Кислинский, усмехнувшись, покачал головой: он узнавал прежнюю Мухину, ее характерную нагловатость.
— У меня все просто, Светлана. Работаю, детей воспитываю. Давайте-ка лучше о вас поговорим.
— Что сказать?.. Освободилась. Поступила в «Мебельхозторг». Тоже работаю, тоже детей воспитываю. Вы, наверное, помните, две девочки у меня. Целых три года муж один их растил. Обе студентками стали, можно сказать, без меня, — Мухина помолчала, но, не удержавшись, добавила: — Из-за вас ведь — без меня.

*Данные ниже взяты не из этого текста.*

Lemma toFixed_multiple (k unit_ : Z) :
  0 ≤ k < 10 ^ 21 → 0 < unit_ →
  toFixed (Finite (Qred (inject_Z (k * unit_) / inject_Z unit_))) 2
  = Some (pretty (Z.to_N k) +:+ ".00").
Proof.
  intros Hk Hunit. rewrite <-(toFixed_whole k Hk). apply toFixed_Qeq.
  rewrite Qred_correct, inject_Z_mult. field.
  intros Heq. apply (inject_Z_injective unit_ 0) in Heq. lia.
Qed.

(** X13. Whole byte counts and whole multiples of a unit are printed as
    whole numbers: [n] bytes below 512 as ["n.00 bytes"], and [k] times
    1024, 1024^2 or 1024^3 bytes as ["k.00 KB"], ["k.00 MB"] or
    ["k.00 GB"] (for [k] from 1 to 511; any [k >= 1] below [10^21] for
    GB). *)
Theorem describeBytes_whole :
  ∀ k : Z,
    (0 ≤ k < 512 →
       describeBytes (Number.of_Z k)
       = Some (pretty (Z.to_N k) +:+ ".00 bytes"))
    ∧ (1 ≤ k < 512 →
         describeBytes (Number.of_Z (k * 1024))
         = Some (pretty (Z.to_N k) +:+ ".00 KB")
         ∧ describeBytes (Number.of_Z (k * 1048576))
           = Some (pretty (Z.to_N k) +:+ ".00 MB"))
    ∧ (1 ≤ k < 10 ^ 21 →
         describeBytes (Number.of_Z (k * 1073741824))
         = Some (pretty (Z.to_N k) +:+ ".00 GB")).
Proof.
  intros k. unfold Number.of_Z.
  change 512%Q with (inject_Z 512). change 524288%Q with (inject_Z 524288).
  split_and!; intros Hk; [|split|]; rewrite describeBytes_units;
    change 512%Q with (inject_Z 512);
    change 524288%Q with (inject_Z 524288);
    change 536870912%Q with (inject_Z 536870912);
    rewrite !Qlt_inject_Z_dec.
  - rewrite decide_True by lia. rewrite toFixed_whole by lia.
    cbn [subs_suffix fmap option_fmap option_map]. by rewrite append_assoc.
  - rewrite decide_False, decide_True by lia.
    change 1024%Q with (inject_Z 1024). rewrite toFixed_multiple by lia.
    cbn [subs_suffix fmap option_fmap option_map]. by rewrite append_assoc.
  - rewrite !decide_False, decide_True by lia.
    change 1048576%Q with (inject_Z 1048576).
    rewrite toFixed_multiple by lia.
    cbn [subs_suffix fmap option_fmap option_map]. by rewrite append_assoc.
  - rewrite !decide_False by lia.
    change 1073741824%Q with (inject_Z 1073741824).
    rewrite toFixed_multiple by lia.
    cbn [subs_suffix fmap option_fmap option_map]. by rewrite append_assoc.
Qed.

Lemma describeBytes_whole_witness :
  (0 ≤ 17 < 512) ∧ (1 ≤ 17 < 10 ^ 21)
  ∧ describeBytes (Number.of_Z 17) = Some "17.00 bytes"
  ∧ describeBytes (Number.of_Z (17 * 1024)) = Some "17.00 KB"
  ∧ describeBytes (Number.of_Z (17 * 1048576)) = Some "17.00 MB"
  ∧ describeBytes (Number.of_Z (17 * 1073741824)) = Some "17.00 GB".
Proof.
  assert (0 ≤ 17 < 512) as H0 by lia.
  assert (1 ≤ 17 < 512) as H1 by lia.
  assert (1 ≤ 17 < 10 ^ 21) as H2 by lia.
  exact (conj H0 (conj H2 (conj
    (proj1 (describeBytes_whole 17) H0) (conj
    (proj1 (proj1 (proj2 (describeBytes_whole 17)) H1)) (conj
    (proj2 (proj1 (proj2 (describeBytes_whole 17)) H1))
    (proj2 (proj2 (describeBytes_whole 17)) H2)))))).
Defined.

(** ** Identifiers *)

Lemma append_cons (c : ascii) (s1 s2 : string) :
  String c s1 +:+ s2 = String c (s1 +:+ s2).
Proof. reflexivity. Qed.

Lemma remove_outside_class_app (s1 s2 : string) :
  remove_outside_class (s1 +:+ s2)
  = remove_outside_class s1 +:+ remove_outside_class s2.
Proof.
  induction s1 as [|c s1 IH]; [done|].
  rewrite append_cons. cbn [remove_outside_class].
  destruct (in_class c); [|done]. by rewrite append_cons, IH.
Qed.

Lemma map_string_app (f : ascii → ascii) (s1 s2 : string) :
  map_string f (s1 +:+ s2) = map_string f s1 +:+ map_string f s2.
Proof.
  induction s1 as [|c s1 IH]; [done|].
  rewrite append_cons. cbn [map_string]. by rewrite append_cons, IH.
Qed.

Lemma map_string_length (f : ascii → ascii) (s : string) :
  String.length (map_string f s) = String.length s.
Proof. induction s as [|c s IH]; simpl; [done|]. by rewrite IH. Qed.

Кислинский хмыкнул с откровенной иронией и серьезно спросил:
— На что вы надеетесь, Светлана? Мы же с вами профессионалы — вы в своем, с позволения сказать, занятии, я — в своем деле.
— Как на что надеюсь, Иван Иванович? Только на вашу, исключительно на вашу всесоюзно известную справедливость. У нас в колонии так и говорили: если дело вел Кислинский, тут ни убавить, ни прибавить. Побеседуете вы со мной, да и отпустите с миром — говорить-то нам, в сущности, не о чем.
Кислинский достал папку с делом, положил ее так, чтобы Мухина могла прочесть надпись: «...о мошенничестве в отношении гр-на Гогуа».